Die Mahlzeit währte bis zur Dämmerung, wo sich die Frauen entfernten, um zum darauf folgenden Ball sich umzukleiden; indess zechten die Männer noch weiter, und es gehörte viel Mut und Tanzlust der Frauen dazu, zu dieser wüsten Geschellschaft wieder zurückzukehren und von den angetrunkenen Männern im Tanz sich schwenken zu lassen. Indess war es so Sitte, selbst im ehrbaren Nürnberg, über dessen Zucht und Ordnung die Ratsherren sorgfältiger wachten, als in einer anderen Stadt geschah, und das von allen zeitgenössischen Schriftstellern als ein Muster von würdigem Anstand und feinen Sitten hingestellt wird. Aber auch von dieser Stadt schreibt Konrad Celtes selbst, der sich in ihr so wohl fühlte, wie sonst nirgends: "Bei den meisten deutschen Völkerschaften gibt es Anlass zu blutigen Zänkereien und zu vielen andern Uebeln und Ausschweifungen, dass sie einander nach gewissen Gesetzen und Gebräuchen aus grossen Bechern zutrinken, wobei sie sich wie über einen grossen Sieg rühmen, wenn sie einen sinnlos und gleichsam tot zu Boden gebracht haben.

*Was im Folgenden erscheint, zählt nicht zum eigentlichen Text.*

(* ===== verification/Realtime.v ===== *)
(** * Realtime: NATS subjects and the payloads published on them

    Models [src/internal/shared/realtime/channel.go] (the subject builders)
    and the fields of the stream messages ([streamv1]) that the services fill
    in before they call [realtime.Publish]. *)
From S2P Require Import Prelude.

(** ** Subjects (channel.go) *)
Definition GuildChannelMessage (guildID channelID : string) : string :=
  "guild." +:+ guildID +:+ ".channel.message." +:+ channelID.
Definition GuildChannelTyping (guildID channelID : string) : string :=
  "guild." +:+ guildID +:+ ".channel.typing." +:+ channelID.
Definition GuildChannelVoice (guildID channelID : string) : string :=
  "guild." +:+ guildID +:+ ".channel.voice." +:+ channelID.
Definition GuildChannelVoiceChat (guildID channelID : string) : string :=
  "guild." +:+ guildID +:+ ".channel.voicechat." +:+ channelID.
Definition GuildEvents (guildID : string) : string := "guild." +:+ guildID +:+ ".events".
Definition DmMessage (userID channelID : string) : string :=
  "dm." +:+ userID +:+ ".message." +:+ channelID.
Definition DmChannels (userID : string) : string := "dm." +:+ userID +:+ ".channels".
Definition DmCall (userID : string) : string := "dm." +:+ userID +:+ ".call".
Definition DmTyping (userID channelID : string) : string :=
  "dm." +:+ userID +:+ ".typing." +:+ channelID.
Definition FriendActivity (userID : string) : string := "friend." +:+ userID +:+ ".activity".

(** *** Wildcard subjects, which the streams subscribe to *)
Definition GuildAllMessages (guildID : string) : string :=
  "guild." +:+ guildID +:+ ".channel.message.*".
Definition GuildAllTyping (guildID : string) : string :=
  "guild." +:+ guildID +:+ ".channel.typing.*".
Definition GuildAllVoice (guildID : string) : string :=
  "guild." +:+ guildID +:+ ".channel.voice.*".
Definition GuildAllVoiceChat (guildID : string) : string :=
  "guild." +:+ guildID +:+ ".channel.voicechat.*".
Definition DmAllMessages (userID : string) : string := "dm." +:+ userID +:+ ".message.*".
Definition DmAllTyping (userID : string) : string := "dm." +:+ userID +:+ ".typing.*".

(** ** Enumerations of the stream protocol *)
Inductive GuildEventType :=
  | GUILD_EVENT_UNSPECIFIED | GUILD_EVENT_MEMBER_ADD | GUILD_EVENT_MEMBER_REMOVE
  | GUILD_EVENT_MEMBER_BAN | GUILD_EVENT_MEMBER_UNBAN | GUILD_EVENT_UPDATE
  | GUILD_EVENT_DELETE | GUILD_EVENT_ROLE_CREATE | GUILD_EVENT_ROLE_UPDATE
  | GUILD_EVENT_ROLE_DELETE | GUILD_EVENT_ROLE_ASSIGN | GUILD_EVENT_ROLE_REMOVE
  | GUILD_EVENT_CHANNEL_CREATE | GUILD_EVENT_CHANNEL_UPDATE | GUILD_EVENT_CHANNEL_DELETE.
Inductive ChannelLifecycleType :=
  | CHANNEL_LIFECYCLE_UNSPECIFIED | CHANNEL_LIFECYCLE_CREATE
  | CHANNEL_LIFECYCLE_UPDATE | CHANNEL_LIFECYCLE_DELETE.
Inductive FriendEventType :=
  | FRIEND_EVENT_UNSPECIFIED | FRIEND_EVENT_PRESENCE_UPDATE | FRIEND_EVENT_PROFILE_UPDATE
  | FRIEND_EVENT_REQUEST | FRIEND_EVENT_ACCEPTED | FRIEND_EVENT_DECLINED
  | FRIEND_EVENT_REMOVED | FRIEND_EVENT_REQUEST_CANCELLED.
Inductive PresenceStatus :=
  | PRESENCE_STATUS_UNSPECIFIED | PRESENCE_STATUS_ONLINE | PRESENCE_STATUS_IDLE
  | PRESENCE_STATUS_DND | PRESENCE_STATUS_OFFLINE.
Inductive ChatEventType :=
  | CHAT_EVENT_UNSPECIFIED | CHAT_EVENT_CREATE | CHAT_EVENT_UPDATE | CHAT_EVENT_DELETE
  | CHAT_EVENT_PIN | CHAT_EVENT_UNPIN | CHAT_EVENT_REACTION_ADD
  | CHAT_EVENT_REACTION_REMOVE | CHAT_EVENT_READ_RECEIPT.

#[global] Instance GuildEventType_eq_dec : EqDecision GuildEventType.
Proof. solve_decision. Defined.
#[global] Instance ChannelLifecycleType_eq_dec : EqDecision ChannelLifecycleType.
Proof. solve_decision. Defined.
#[global] Instance ChatEventType_eq_dec : EqDecision ChatEventType.
Proof. solve_decision. Defined.

(** ** Payloads.  Fields left at their protobuf zero value are [""], [0], []. *)
Record GuildEvent := {
  ge_event : GuildEventType; ge_action : GuildEventType; ge_guild_id : string;
  ge_user_id : string; ge_channel_id : string; ge_name : string;
  ge_icon_url : string; ge_banner_url : string; ge_role_id : string;
  ge_reason : string; ge_parent_id : string; ge_topic : string;
  ge_type : Z; ge_position : Z; ge_role_name : string; ge_role_color : string;
  ge_role_position : Z; ge_role_permissions : list string
}.

Record DmChannelMemberPb := {
  dcm_id : string; dcm_username : string; dcm_display_name : string;
  dcm_avatar_url : string; dcm_status : string
}.
Record DmChannelEvent := {
  dce_type : ChannelLifecycleType; dce_id : string; dce_name : string;
  dce_channel_type : Z; dce_members : list DmChannelMemberPb
}.

Record FriendActivityEvent := {
  fae_event : FriendEventType; fae_user_id : string; fae_username : string;
  fae_display_name : string; fae_status : PresenceStatus; fae_custom_status : string;
  fae_avatar_url : string; fae_channel_id : string; fae_timestamp : option Z
}.

Record ChatReactionCount := {
  crc_user : list string; crc_emoji : string; crc_count : Z; crc_me : bool
}.
Record ChatAttachment := {
  ca_id : string; ca_filename : string; ca_url : string; ca_content_type : string; ca_size : Z
}.
Record ChatForwardedReference := {
  cfr_channel_id : string; cfr_message_id : string; cfr_author_id : string
}.
Record TextChannelEvent := {
  tce_type : ChatEventType; tce_guild_id : string; tce_channel_id : string;
  tce_message_id : string; tce_author_id : string; tce_sender_id : string;
  tce_content : string; tce_msg_type : Z; tce_pinned : bool; tce_deleted : bool;
  tce_emoji : string; tce_reply_to_id : string; tce_edited_at : option Z;
  tce_created_at : option Z; tce_attachments : list ChatAttachment;
  tce_mention_user_ids : list string; tce_reactions : list ChatReactionCount;
  tce_forwarded_from : option ChatForwardedReference
}.

(** [DmChatEvent] and [VoiceChatEvent], which only the streams name. *)
Record DmChatEvent := {
  dme_type : ChatEventType; dme_channel_id : string; dme_message_id : string;
  dme_sender_id : string; dme_author_id : string; dme_content : string;
  dme_timestamp : option Z; dme_reply_to_id : string;
  dme_attachments : list ChatAttachment; dme_msg_type : Z; dme_pinned : bool;
  dme_deleted : bool; dme_emoji : string; dme_edited_at : option Z;
  dme_created_at : option Z; dme_mention_user_ids : list string;
  dme_reactions : list ChatReactionCount;
  dme_forwarded_from : option ChatForwardedReference
}.
Record VoiceChatEvent := {
  vce_type : ChatEventType; vce_guild_id : string; vce_channel_id : string;
  vce_message_id : string; vce_author_id : string; vce_content : string;
  vce_timestamp : option Z; vce_sender_id : string; vce_reply_to_id : string;
  vce_attachments : list ChatAttachment; vce_msg_type : Z; vce_pinned : bool;
  vce_deleted : bool; vce_emoji : string; vce_edited_at : option Z;
  vce_created_at : option Z; vce_mention_user_ids : list string;
  vce_reactions : list ChatReactionCount;
  vce_forwarded_from : option ChatForwardedReference
}.

Record TypingEvent := {
  te_channel_id : string; te_guild_id : string; te_user_id : string;
  te_username : string; te_timestamp : Z
}.

(** Voice: [VoiceStateEvent] and [DmCallEvent]. *)
Inductive VoiceAction :=
  | VOICE_ACTION_UNSPECIFIED | VOICE_ACTION_JOIN | VOICE_ACTION_LEAVE
  | VOICE_ACTION_PARTICIPANT_JOINED | VOICE_ACTION_PARTICIPANT_LEFT
  | VOICE_ACTION_TRACK_UPDATE | VOICE_ACTION_STATE_SYNC | VOICE_ACTION_STATE_UPDATE
  | VOICE_ACTION_ROOM_STARTED | VOICE_ACTION_ROOM_FINISHED.
Inductive VoiceTrackType :=
  | VOICE_TRACK_UNSPECIFIED | VOICE_TRACK_AUDIO | VOICE_TRACK_VIDEO | VOICE_TRACK_SCREEN_SHARE.
Inductive VoiceEvent := VOICE_EVENT_UNSPECIFIED | VOICE_EVENT_STATE_UPDATE.
Inductive DmCallType :=
  | DM_CALL_UNSPECIFIED | DM_CALL_INCOMING | DM_CALL_ACCEPTED | DM_CALL_REJECTED
  | DM_CALL_ENDED | DM_CALL_PARTICIPANT_LEFT.
Record VoiceStateEvent := {
  vse_event : VoiceEvent; vse_guild_id : string; vse_channel_id : string; vse_user_id : string;
  vse_self_mute : bool; vse_self_deaf : bool; vse_video : bool; vse_streaming : bool;
  vse_timestamp : option Z; vse_action : VoiceAction; vse_sid : string; vse_name : string;
  vse_metadata : string; vse_track_type : VoiceTrackType; vse_published : bool;
  vse_room_active_since : Z
}.
Record DmCallEvent := {
  dc_type : DmCallType; dc_channel_id : string; dc_caller_id : string;
  dc_participant_id : string; dc_video : bool; dc_timestamp : option Z
}.

Inductive event :=
  | EvGuild (e : GuildEvent)
  | EvDmChannel (e : DmChannelEvent)
  | EvFriend (e : FriendActivityEvent)
  | EvText (e : TextChannelEvent)
  | EvTyping (e : TypingEvent)
  | EvVoice (e : VoiceStateEvent)
  | EvDmCall (e : DmCallEvent).

(** A [GuildEvent] with only the routing fields set. *)
Definition guild_event (t : GuildEventType) (guildID : string) : GuildEvent :=
  {| ge_event := t; ge_action := t; ge_guild_id := guildID; ge_user_id := "";
     ge_channel_id := ""; ge_name := ""; ge_icon_url := ""; ge_banner_url := "";
     ge_role_id := ""; ge_reason := ""; ge_parent_id := ""; ge_topic := "";
     ge_type := 0%Z; ge_position := 0%Z; ge_role_name := ""; ge_role_color := "";
     ge_role_position := 0%Z; ge_role_permissions := [] |}.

Hier in Nürnberg sind die Tischgespräche gar artig und gegen die Weise der Deutschen gesetzt, ohne Händel und ohne freches Gelächter, sondern durch bescheidenes Stillschweigen niedergehalten. Das Schimpfen und Fluchen ist hier weniger an der Tagesordnung als anderswo."

Die Nürnbergerinnen kehrten also wieder zurück, nachdem sie die schweren Woll- und Sammetstoffe mit leichteren Kleidern von dünner Seide und jenem zarten Stoff vertauscht hatten, welchen die alten Dichter seiner Durchsichtigkeit wegen "gewebte Luft" nannten, Haar und Gewänder mit lebendigen Blumen geschmückt.

König Max selbst eröffnete den Tanz mit Eleonore Tucher, indess Markgraf Friedrich mit Elisabet tanzte. dafür widmete der König dieser später mehr als einen Tanz und erwies ihr jede ritterliche Huldigung.

In welchen Rausch von Stolz und Glück sie auch dadurch versetzt ward, so gehörte sie doch auch jetzt nicht zu den selbstsüchtigen Naturen, die alles Andere über sich selbst vergessen. Darum sagte sie zu dem König:

"Darf ich mir eine Gnade von Euch erbitten?"

"Ihr wisst, es wird mich glücklich machen, Euch Alles zu erfüllen, was ein König erfüllen darf."

"Nun so tanzet den nächsten Tanz mit der blonden sanften Jungfrau im weissen Kleid mit Rosen geschmückt, die eben mit Stephan Tucher an uns vorüberschwebt," sagte Elisabet.